Oturum aç Oturum aç Üye ol Üye ol Parolamı unuttum Parolamı unuttum

Bugün olanlar

paylaş araştır

 

  1. düşündüm de paramı veya herhangi bir olanağımı talep ettiği zaman ne düşündüğümün pek önemi olmuyor.

    mesela o an zır deli olabilirim, alları morları giyip zil takabilirim, halka nutuk atabilir, psikolog önerisi alabilirim.

    sair zamanlarda - ki bu sair zamanların içine her şey giriyor - düşüncelerime aşırı derecede önem vermeye başlıyor.

    bu ilişkiye bir son vermek istiyorum ama kara sevda gibi bir şey olsa gerek. Tek taraflı bir imkansız aşk gibi. Yani altan bilemiyorum bilemiyorum...

    ona şöyle demek isterdim: :)

    ey sevdiğim sana şikayetim var, ne sevdiğin belli ne sevmediğin, ben de bir insanım bir de canım var, eski günler hayalimden gitmiyor, dün dediğin bugünkünü tutmuyor...

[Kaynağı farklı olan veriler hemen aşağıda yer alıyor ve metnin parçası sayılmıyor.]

(* ===== verification/ContextStats.v ===== *)
(** * Counters of the context (core/context-stats.ts)

    What one turn added to the context, counted in bytes and messages, and the
    bounded history of the last turns. *)

(* Source aliases:
   CS = src/packages/coding-agent/src/core/context-stats.ts *)

From S2P Require Import Prelude JsString JsNumber Messages Tokens.
Local Open Scope Z_scope.

(** CS 10-22 ContextStats. *)
Record ContextStats := {
  st_turnIndex : Z; st_inputTokens : Z; st_outputTokens : Z; st_cacheReadTokens : Z; st_cacheWriteTokens : Z;
  st_toolResultBytes : Z; st_imageBytes : Z; st_estimatedContextTokens : Z; st_toolResultsCapped : Z;
  st_imagesEvicted : Z; st_janitorCompressedMessages : Z }.

(** ** The history *)

(** CS 41-41 CONTEXT_STATS_HISTORY_LIMIT. *)
Definition CONTEXT_STATS_HISTORY_LIMIT : nat := 8.
(** CS 52-55 createContextStatsHistory. The [push] of the history. *)
Definition history_push (limit : nat) (entries : list ContextStats) (stats : ContextStats) : list ContextStats :=
  let entries := entries ++ [stats] in
  if (limit <? length entries)%nat then drop (length entries - limit) entries else entries.
(** CS 49-60 createContextStatsHistory. The history after some turns. *)
Definition createContextStatsHistory (limit : nat) (turns : list ContextStats) : list ContextStats :=
  foldl (history_push limit) [] turns.

(** ** Sizes *)

(** CS 64-66 utf8Bytes. *)
Definition utf8Bytes (s : jsstr) : Z := byteLength s.

(** CS 69-75 estimateBase64Bytes. *)
Definition estimateBase64Bytes (data : jsstr) : Z :=
  match data with
  | [] => 0
  | _ =>
      let padding := if ends_with (js "==") data then 2 else if ends_with (js "=") data then 1 else 0 in
      Z.max 0 (strlen data * 3 / 4 - padding)
  end.

(** CS 77-90 contentByteSize. The total and the share of the images. *)
Definition contentByteSize (content : list Part) : Z * Z :=
  foldl (fun acc part =>
    match part with
    | PText t => (acc.1 + utf8Bytes (text t), acc.2)
    | PImage i => (acc.1 + estimateBase64Bytes (data i), acc.2 + estimateBase64Bytes (data i))
    end) (0, 0) content.

(** ** The accumulator *)

(** CS 93-97 createContextStatsAccumulator. *)
Record accumulator := {
  toolResultBytes : Z; imageBytes : Z; toolResultsCapped : Z; imagesEvicted : Z; janitorCompressedMessages : Z }.
(** CS 135-141 createContextStatsAccumulator. The state a reset leaves, and the first one. *)
Definition accumulator_empty : accumulator :=
  {| toolResultBytes := 0; imageBytes := 0; toolResultsCapped := 0; imagesEvicted := 0; janitorCompressedMessages := 0 |}.

(** CS 100-107 createContextStatsAccumulator. *)
Definition observeToolResult (content : list Part) (capped : bool) (a : accumulator) : accumulator :=
  let size := contentByteSize content in
  {| toolResultBytes := toolResultBytes a + size.1; imageBytes := imageBytes a + size.2;
     toolResultsCapped := toolResultsCapped a + (if capped then 1 else 0);
     imagesEvicted := imagesEvicted a; janitorCompressedMessages := janitorCompressedMessages a |}.
(** CS 108-110 createContextStatsAccumulator. *)
Definition observeEviction (imageCount : Z) (a : accumulator) : accumulator :=
  {| toolResultBytes := toolResultBytes a; imageBytes := imageBytes a; toolResultsCapped := toolResultsCapped a;
     imagesEvicted := imagesEvicted a + imageCount; janitorCompressedMessages := janitorCompressedMessages a |}.
(** CS 111-113 createContextStatsAccumulator. *)
Definition observeJanitor (messagesCompressed : Z) (a : accumulator) : accumulator :=
  {| toolResultBytes := toolResultBytes a; imageBytes := imageBytes a; toolResultsCapped := toolResultsCapped a;
     imagesEvicted := imagesEvicted a; janitorCompressedMessages := janitorCompressedMessages a + messagesCompressed |}.
(** CS 114-134 createContextStatsAccumulator. *)
Definition snapshot (turnIndex : Z) (u : Usage) (messages : list AgentMessage) (a : accumulator) : ContextStats :=
  {| st_turnIndex := turnIndex; st_inputTokens := input u; st_outputTokens := output u;
     st_cacheReadTokens := cacheRead u; st_cacheWriteTokens := cacheWrite u;
     st_toolResultBytes := toolResultBytes a; st_imageBytes := imageBytes a;
     st_estimatedContextTokens := tokens (estimateContextTokens messages);
     st_toolResultsCapped := toolResultsCapped a; st_imagesEvicted := imagesEvicted a;
     st_janitorCompressedMessages := janitorCompressedMessages a |}.

(** CS 146-160 formatContextStatsLine. *)
Definition formatContextStatsLine (s : ContextStats) : jsstr :=
  join (js " ") [
    js "turn=" ++ show_Z (st_turnIndex s); js "input=" ++ show_Z (st_inputTokens s);
    js "output=" ++ show_Z (st_outputTokens s); js "cacheRead=" ++ show_Z (st_cacheReadTokens s);
    js "cacheWrite=" ++ show_Z (st_cacheWriteTokens s); js "toolResultBytes=" ++ show_Z (st_toolResultBytes s);
    js "imageBytes=" ++ show_Z (st_imageBytes s); js "estContext=" ++ show_Z (st_estimatedContextTokens s);
    js "capped=" ++ show_Z (st_toolResultsCapped s); js "evicted=" ++ show_Z (st_imagesEvicted s);
    js "janitor=" ++ show_Z (st_janitorCompressedMessages s)].

(** ** The history keeps the last turns *)

(** The history is the last [limit] turns, oldest first. *)
Lemma history_recent limit turns :
  createContextStatsHistory limit turns = drop (length turns - limit) turns.
Proof.
  unfold createContextStatsHistory. induction turns as [|t turns IH] using rev_ind; [done|].
  rewrite foldl_app, IH. cbn [foldl]. unfold history_push. rewrite !length_app, length_drop. simpl.
  destruct (decide (limit <= length turns)%nat).
  - destruct (Nat.ltb_spec limit (length turns - (length turns - limit) + 1)); [|lia].
    replace (length turns - (length turns - limit) + 1 - limit)%nat with 1%nat by lia.
    rewrite <- (drop_app_le turns [t] (length turns - limit)) by lia.
    rewrite drop_drop. f_equal. lia.
  - replace (length turns - limit)%nat with 0%nat by lia. rewrite drop_0.
    destruct (Nat.ltb_spec limit (length turns - 0 + 1)).
    + assert (limit = length turns)%nat by lia. lia.
    + replace (length turns + 1 - limit)%nat with 0%nat by lia. by rewrite drop_0.
Qed.

(** The observations of a tool result add up, and the images are part of the total. *)
Lemma contentByteSize_sum content :
  contentByteSize content =
    (sumZ (fun p => match p with PText t => utf8Bytes (text t) | PImage i => estimateBase64Bytes (data i) end) content,
     sumZ (fun p => match p with PText _ => 0 | PImage i => estimateBase64Bytes (data i) end) content).
Proof.
  unfold contentByteSize. induction content as [|p content IH] using rev_ind; [done|].
  rewrite foldl_app, IH, !sumZ_app, !sumZ_cons. destruct p; simpl; f_equal; unfold sumZ; simpl; lia.
Qed.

    tırınım tırınım tırınım...

     
  2. ARTIK çayı çay bardağından değilde, su bardağından içiyorsan bazı şeyler yolunda gitmiyor demektir.

     
  3. yaşlı kadını uzun zamandır tanıyor olmalılar ki şoför ara duraktan onu arabasına aldı.

    üzerindeki kıyafetler sanki uzun süredir ıslak kalmış ve üzerinde kurumuş gibi rutubetli kokuyor.

    Bir de o dolmuşa binince içeride karıncalar gezinmeye başladı.

    yine de bozuntuya vermedik ve rahatsızlık duygusu yaratmadık.

    son durağa gelince o da herkesle birlikte inmek için kalktı ve ücret ödemedi.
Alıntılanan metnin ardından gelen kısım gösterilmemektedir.